Фима негромко всхлипывала, обхватив спинку стула, но когда она подняла глаза, они были почти сухими. Юргиту поразил ее взгляд — смиренный, почти заклинающий.

— Смысл такой: почти двадцать лет он мой муж. А я его жена, мать его детей. Может, вы и правы — любовь и все прочее… Состарилась, надоела… Мужчину к себе не привяжешь, не телок. Любовь так любовь. Что ж, любите друг друга, что ж. Мало ли таких семей? У мужчины другая женщина, но ему и на законную супругу не наплевать. Живет, как принято в обществе, выполняет свой супружеский и отцовский долг. Никакого шума, никаких разводов. Так вот я и думаю…

— Думаете? — Юргита соскользнула с подоконника. — Что вы думаете? Что удобнее всего делить мужа. На двоих? — Она широко распахнула двери: — Будьте здоровы. — И, гордо повернувшись, вернулась к окну.

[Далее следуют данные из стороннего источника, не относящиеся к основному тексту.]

(* ===== verification/Snapshots.v ===== *)
(** * Snapshots: producing, holding and adopting snapshot objects

    The signed manifest and the framing of a snapshot object (snapshot_msg.rs), the
    store's bookkeeping of the snapshots it holds and of poisoned backend ids
    (store.rs), and the receiver's verification (snapshot_bootstrap.rs), shared by
    the relay client and the peer-to-peer engine. *)
From S2P Require Import Prelude RustStr Vfs Roster Wire Logs Keychain Blob Trust Store StoreRoster StoreSync.
From S2P Require Import Checkpoint Paths.

(** ** Data *)
Record SnapshotManifest := mkManifest {
  frontier_digest : bytes; snapshot_ct_hash : bytes;
  subsumed_entry_ids : list rstring; blob_ref_ids : list rstring;
  m_author : u64; m_sig : rstring;
}.
Record HeldSnapshot := mkHeld { h_id : rstring; h_subsumed : list rstring }.
Record BackendSnapshot := mkBackendSnapshot {
  b_bytes : bytes; b_frontier_digest : bytes;
  b_subsumed_lines : list (u64 * bytes); b_blob_refs : list rstring;
}.
Inductive AdoptOutcome :=
  | Adopted (id : rstring) (subsumed : list rstring)
  | Undecryptable
  | Rejected (why : rstring).

(** base64url without padding *)
Class B64Url := { b64url_encode : bytes → rstring; b64url_decode : rstring → option bytes }.
Class B64UrlLaws `{B64Url} := { b64url_decode_encode b : b64url_decode (b64url_encode b) = Some b }.

(** [Ord] on [String]: by the bytes. *)
Definition str_le (a b : rstring) : Prop := bytes_le (utf8 a) (utf8 b).
#[global] Instance str_le_dec : RelDecision str_le.
Proof. unfold str_le. intros a b. apply _. Defined.
#[global] Instance str_le_total : Total str_le.
Proof. intros a b. unfold str_le. apply (total bytes_le). Qed.
#[global] Instance str_le_trans : Transitive str_le.
Proof. intros a b c. unfold str_le. by etrans. Qed.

— Ладно, ты еще пожалеешь, нашлась… фифа принципиальная!.. — прошипела Фима, шагнув к Юргите. Но в последний момент сдержалась и бросилась к дверям. — Еще пожалеешь… ой, пожалеешь! — неслось из коридора под стук каблуков.

Так вот она какая, жена Даниелюса. И столько лет он с такой женщиной…

В самый разгар лета, Юргита взяла отпуск и вместе с подругой пустилась на байдарке по удивительным рекам Дзукии. Они то и дело останавливались, чтобы полюбоваться на редкостный пейзаж и поплескаться в воде, потому что дни выдались жаркие, солнце пекло нещадно. Подруга фотографировала, а Юргита писала этюды. Всю дорогу ее преследовало странное видение: где-то впереди буйствует водопад, течение подхватывает их байдарку, и пенистые волны швыряют ее вниз. Водопад приснился ей в первый же день их путешествия. Потом ей привиделся во сне обрыв, такой высокий, что росшие на нем сосны снизу казались тонкими спичками. Белая песчаная стежка петляет вверх. Юргита поднимается по ней легко, словно на крыльях, и ей несказанно хорошо. До чего же они удивились с подругой, когда на другой день и вправду увидели точно такой обрыв, как во сне, хотя путешествовали по этим местам впервые. Подруга отправилась с фотоаппаратом по берегу речушки в противоположную сторону, а Юргита вскарабкалась вверх по склону.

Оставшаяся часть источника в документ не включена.